• **WORK TASK**: Among the entries below, count the lines that contain the word "ExitHang". Write down only the total.

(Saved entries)

BEGIN

(* ===== verification/CosmServer.v ===== *)
(** * Coprocessor state management: the SCIF server and device lifetime

    Models [mpss4/mpss-modules/mic/cosm/cosm_scif_server.c] and the probe and
    removal of [cosm_main.c].  Messages from a card are dispatched by
    [cosm_scif_recv] and [cosm_status_handler]; [cosm_scif_work] serves one
    connection; [cosm_scif_server] accepts connections and hands each to the work
    item of its device; the first probed device starts the server and the last
    removed one stops it. *)
From S2P Require Import Prelude Cosm.
Local Open Scope Z_scope.
Import Cosm.

Module CosmServer.

(** ** Messages *)

(** [struct cosm_msg]: the identifier and the state byte of the union. *)
Record cosm_msg := Msg { msg_id : Z; msg_state : Z }.

(** What handling messages does, in order: the calls of [cosm_set_command] and the
    write of [received_online]. *)
Inductive effect := SetCommand (command : Z) | ReceivedOnline.

(** A read of [cosm_states] outside the table ends the run with [None]. *)
Definition cosm_status_handler (s : Z) : option (list effect) :=
  match nth_error cosm_states (Z.to_nat s) with
  | None => None
  | Some _ =>
      Some (if s =? MIC_STATE_ONLINE then [ReceivedOnline]
            else if s =? MIC_STATE_RESETTING then [SetCommand MIC_CMD_RESET_FROM_CARD]
            else if s =? MIC_STATE_SHUTTING_DOWN then [SetCommand MIC_CMD_SHUTDOWN_FROM_CARD]
            else if s =? MIC_STATE_ERROR then [SetCommand MIC_CMD_HANDLE_PANIC]
            else [])
  end.

(** What [scif_recv] returns next: a message, nothing (0), or an error. *)
Inductive recv_result := RecvMsg (m : cosm_msg) | RecvNone | RecvErr (rc : Z).

(** The loop over the results of successive [scif_recv]; [None] inside is the
    out-of-table read, the outer [None] that the loop needs more results.  The
    value is 1 or 0, with the effects in order and the results not consumed. *)
Fixpoint cosm_scif_recv (rs : list recv_result) : option (option (Z * list effect * list recv_result)) :=
  match rs with
  | [] => None
  | RecvNone :: rs => Some (Some (0, [], rs))
  | RecvErr _ :: rs => Some (Some (0, [], rs))
  | RecvMsg m :: rs =>
      match (if msg_id m =? COSM_MSG_STATE_CHANGE then cosm_status_handler (msg_state m)
             else Some []) with
      | None => Some None
      | Some es =>
          if msg_state m =? MIC_STATE_ERROR then Some (Some (1, es, rs))
          else match cosm_scif_recv rs with
               | Some (Some (rc, es', rs')) => Some (Some (rc, es ++ es', rs'))
               | r => r
               end
      end
  end.

Definition cosm_send_time (send_rc : Z) : Z := if send_rc <? 0 then send_rc else 0.

(** ** One connection *)

(** What one [scif_poll] gives: its result, the events [POLLIN] and
    [POLLHUP | POLLERR], and the messages then available. *)
Record poll_result := Poll { p_rc : Z; p_in : bool; p_hup : bool; p_recv : list recv_result }.

(** Why the loop of [cosm_scif_work] was left. *)
Inductive work_exit := ExitNoTime | ExitError | ExitHup | ExitHang | ExitOutOfTable.

Fixpoint work_loop (ps : list poll_result) : option (work_exit * list effect) :=
  match ps with
  | [] => None
  | p :: ps =>
      if p_rc p <? 0 then work_loop ps
      else
        match (if p_in p then cosm_scif_recv (p_recv p) else Some (Some (0, [], []))) with
        | None => None
        | Some None => Some (ExitOutOfTable, [])
        | Some (Some (rc, es, _)) =>
            if negb (rc =? 0) then Some (ExitError, es)
            else if p_hup p then Some (ExitHup, es)
            else if p_rc p =? 0 then Some (ExitHang, es ++ [SetCommand MIC_CMD_HANDLE_HANG])
            else option_map (λ '(x, es'), (x, es ++ es')) (work_loop ps)
        end
  end.

(** [cosm_scif_work] up to its label [exit]. *)
Definition cosm_scif_work (send_rc : Z) (ps : list poll_result) : option (work_exit * list effect) :=
  if negb (cosm_send_time send_rc =? 0) then Some (ExitNoTime, []) else work_loop ps.

(** ** Messages: what the server does with them *)

(** The effect a state report should have. *)
Definition report_effect (s : Z) : list effect :=
  if s =? MIC_STATE_ONLINE then [ReceivedOnline]
  else if s =? MIC_STATE_RESETTING then [SetCommand MIC_CMD_RESET_FROM_CARD]
  else if s =? MIC_STATE_SHUTTING_DOWN then [SetCommand MIC_CMD_SHUTDOWN_FROM_CARD]
  else if s =? MIC_STATE_ERROR then [SetCommand MIC_CMD_HANDLE_PANIC]
  else [].

Definition msg_effect (m : cosm_msg) : list effect :=
  if msg_id m =? COSM_MSG_STATE_CHANGE then report_effect (msg_state m) else [].

Definition msg_ok (m : cosm_msg) : Prop :=
  msg_id m = COSM_MSG_STATE_CHANGE → 0 <= msg_state m <= MIC_STATE_LAST.

Lemma status_handler_in_table s : 0 <= s <= MIC_STATE_LAST →
  cosm_status_handler s = Some (report_effect s).
Proof.
  intros Hs. unfold cosm_status_handler.
  destruct (nth_error cosm_states (Z.to_nat s)) eqn:E; [done|].
  apply nth_error_None in E. exfalso. revert E Hs.
  cbn [length cosm_states]. unfold MIC_STATE_LAST, MIC_STATE_BOOTING_FIRMWARE. lia.
Qed.

Lemma handled m : msg_ok m →
  (if msg_id m =? COSM_MSG_STATE_CHANGE then cosm_status_handler (msg_state m) else Some []) =
  Some (msg_effect m).
Proof.
  intros Hm. unfold msg_effect. destruct (Z.eqb_spec (msg_id m) COSM_MSG_STATE_CHANGE); [|done].
  apply status_handler_in_table. auto.
Qed.

(** One pass of the receive loop handles the waiting messages in order, each
    by its effect, until the queue is empty, or up to and including the first
    whose state byte is error, which alone makes it return 1 so that the
    connection is closed; nothing after that message is consumed. *)
Theorem cosm_scif_recv_in_order ms rest e :
  Forall msg_ok ms → e = RecvNone ∨ (∃ rc, e = RecvErr rc) →
  cosm_scif_recv (map RecvMsg ms ++ e :: rest) =
  match list_find (λ m, msg_state m = MIC_STATE_ERROR) ms with
  | None => Some (Some (0, ms ≫= msg_effect, rest))
  | Some (i, m) =>
      Some (Some (1, take (S i) ms ≫= msg_effect, map RecvMsg (drop (S i) ms) ++ e :: rest))
  end.
Proof.
  intros Hms He. induction Hms as [|m ms Hm Hms IH]; cbn.
  - destruct He as [-> |[rc ->]]; done.
  - rewrite (handled m Hm).
    destruct (Z.eqb_spec (msg_state m) MIC_STATE_ERROR) as [E|E].
    + rewrite decide_True by done. cbn. by rewrite take_0, drop_0, app_nil_r.
    + rewrite decide_False by done. rewrite IH.
      destruct (list_find _ ms) as [[i m']|]; done.
Qed.

(** A state report whose byte is beyond the state table makes the handler read
    outside it, before the switch that would reject the value. *)
Theorem cosm_status_handler_out_of_table s rs : MIC_STATE_LAST < s < 256 →
  cosm_scif_recv (RecvMsg (Msg COSM_MSG_STATE_CHANGE s) :: rs) = Some None.
Proof.
  intros Hs. cbn. unfold cosm_status_handler.
  rewrite (proj2 (nth_error_None _ _)); [done|].
  cbn [length cosm_states]. unfold MIC_STATE_LAST, MIC_STATE_BOOTING_FIRMWARE in *. lia.
Qed.

Lemma cosm_scif_recv_in_order_witness :
  cosm_scif_recv [RecvMsg (Msg COSM_MSG_HEARTBEAT 0);
                  RecvMsg (Msg COSM_MSG_STATE_CHANGE MIC_STATE_ONLINE);
                  RecvMsg (Msg COSM_MSG_STATE_CHANGE MIC_STATE_ERROR); RecvNone] =
  Some (Some (1, [ReceivedOnline; SetCommand MIC_CMD_HANDLE_PANIC], [RecvNone])).
Proof.
  refine (eq_trans (cosm_scif_recv_in_order [Msg COSM_MSG_HEARTBEAT 0;
     Msg COSM_MSG_STATE_CHANGE MIC_STATE_ONLINE; Msg COSM_MSG_STATE_CHANGE MIC_STATE_ERROR]
     [] RecvNone _ _) eq_refl).
  - repeat constructor; cbn; unfold msg_ok; cbn; intros; try congruence;
      vm_compute; congruence.
  - by left.
Defined.

Lemma cosm_status_handler_out_of_table_witness :
  cosm_scif_recv [RecvMsg (Msg COSM_MSG_STATE_CHANGE 10)] = Some None.
Proof. apply cosm_status_handler_out_of_table. split; reflexivity. Defined.

(** The receive loop never asks for the hang command. *)
Lemma recv_no_hang rs rc es rs' : cosm_scif_recv rs = Some (Some (rc, es, rs')) →
  SetCommand MIC_CMD_HANDLE_HANG ∉ es.
Proof.
  revert rc es rs'. induction rs as [|[m| |e] rs IH]; intros rc es rs'; cbn; [done| | |].
  2,3: intros [= <- <- <-]; apply not_elem_of_nil.
  assert (∀ es0, (if msg_id m =? COSM_MSG_STATE_CHANGE then cosm_status_handler (msg_state m)
     else Some []) = Some es0 → SetCommand MIC_CMD_HANDLE_HANG ∉ es0) as Hh.
  { intros es0. unfold cosm_status_handler. repeat case_match; intros [= <-];
      rewrite ?elem_of_cons, ?elem_of_nil; intros Hi; destruct_or?; done. }
  destruct (if msg_id m =? _ then _ else _) as [es0|]; [|done]. specialize (Hh _ eq_refl).
  destruct (msg_state m =? MIC_STATE_ERROR); [by intros [= <- <- <-]|].
  destruct (cosm_scif_recv rs) as [[[[rc1 es1] rs1]|]|] eqn:E; try done.
  intros [= <- <- <-]. rewrite elem_of_app. intros [?|?]; [done|]. by eapply IH.
Qed.

(** A card is declared hung only after silence: when the hang command is
    requested, some poll of the connection ran into its heartbeat timeout after
    polls that all reported an event or failed, it is the last effect of the
    connection and the connection is closed right after it. *)
Theorem cosm_hang_only_on_silence send_rc ps x es :
  cosm_scif_work send_rc ps = Some (x, es) →
  (SetCommand MIC_CMD_HANDLE_HANG ∈ es ↔ x = ExitHang) ∧
  (x = ExitHang → ∃ ps1 p ps2 es1, ps = ps1 ++ p :: ps2 ∧ p_rc p = 0 ∧ p_hup p = false ∧
     Forall (λ q, p_rc q ≠ 0) ps1 ∧ es = es1 ++ [SetCommand MIC_CMD_HANDLE_HANG] ∧
     SetCommand MIC_CMD_HANDLE_HANG ∉ es1).
Proof.
  unfold cosm_scif_work.
  destruct (negb _); [intros [= <- <-]; rewrite elem_of_nil; by split|].
  revert x es. induction ps as [|p ps IH]; intros x es; cbn; [done|].
  destruct (Z.ltb_spec (p_rc p) 0).
  { intros E. destruct (IH _ _ E) as [H1 H2]. split; [done|]. intros Hx.
    destruct (H2 Hx) as (ps1 & q & ps2 & es1 & -> & ? & ? & ? & ? & ?).
    exists (p :: ps1), q, ps2, es1. repeat split; auto. constructor; [lia|done]. }
  destruct (if p_in p then _ else _) as [[[[rc es0] rs]|]|] eqn:Er; [| |done].
  2:{ intros [= <- <-]. rewrite elem_of_nil. by split. }
  assert (SetCommand MIC_CMD_HANDLE_HANG ∉ es0) as Hno.
  { destruct (p_in p); [by eapply recv_no_hang|]. simplify_eq. apply not_elem_of_nil. }
  destruct (negb (rc =? 0)); [intros [= <- <-]; by split|].
  destruct (p_hup p) eqn:Hhup; [intros [= <- <-]; by split|].
  destruct (Z.eqb_spec (p_rc p) 0) as [Hz|Hz].
  - intros [= <- <-]. split.
    + rewrite elem_of_app, list_elem_of_singleton. intuition.
    + intros _. exists [], p, ps, es0. repeat split; auto.
  - destruct (work_loop ps) as [[x' es']|] eqn:Ew; [|done]. intros [= <- <-].
    destruct (IH _ _ eq_refl) as [H1 H2]. split.
    + rewrite elem_of_app, H1. intuition.
    + intros Hx. destruct (H2 Hx) as (ps1 & q & ps2 & es1 & -> & ? & ? & ? & -> & ?).
      exists (p :: ps1), q, ps2, (es0 ++ es1). rewrite app_assoc. repeat split; auto.
      rewrite elem_of_app. intuition.
Qed.

Lemma cosm_hang_only_on_silence_witness :
  SetCommand MIC_CMD_HANDLE_HANG ∈ [ReceivedOnline; SetCommand MIC_CMD_HANDLE_HANG].
Proof.
  apply (cosm_hang_only_on_silence 1
    [Poll 1 true false [RecvMsg (Msg COSM_MSG_STATE_CHANGE MIC_STATE_ONLINE); RecvNone];
     Poll (-4) false false []; Poll 0 false false []] ExitHang); reflexivity.
Defined.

END

• **ANSWER TO THIS PROBLEM**: 5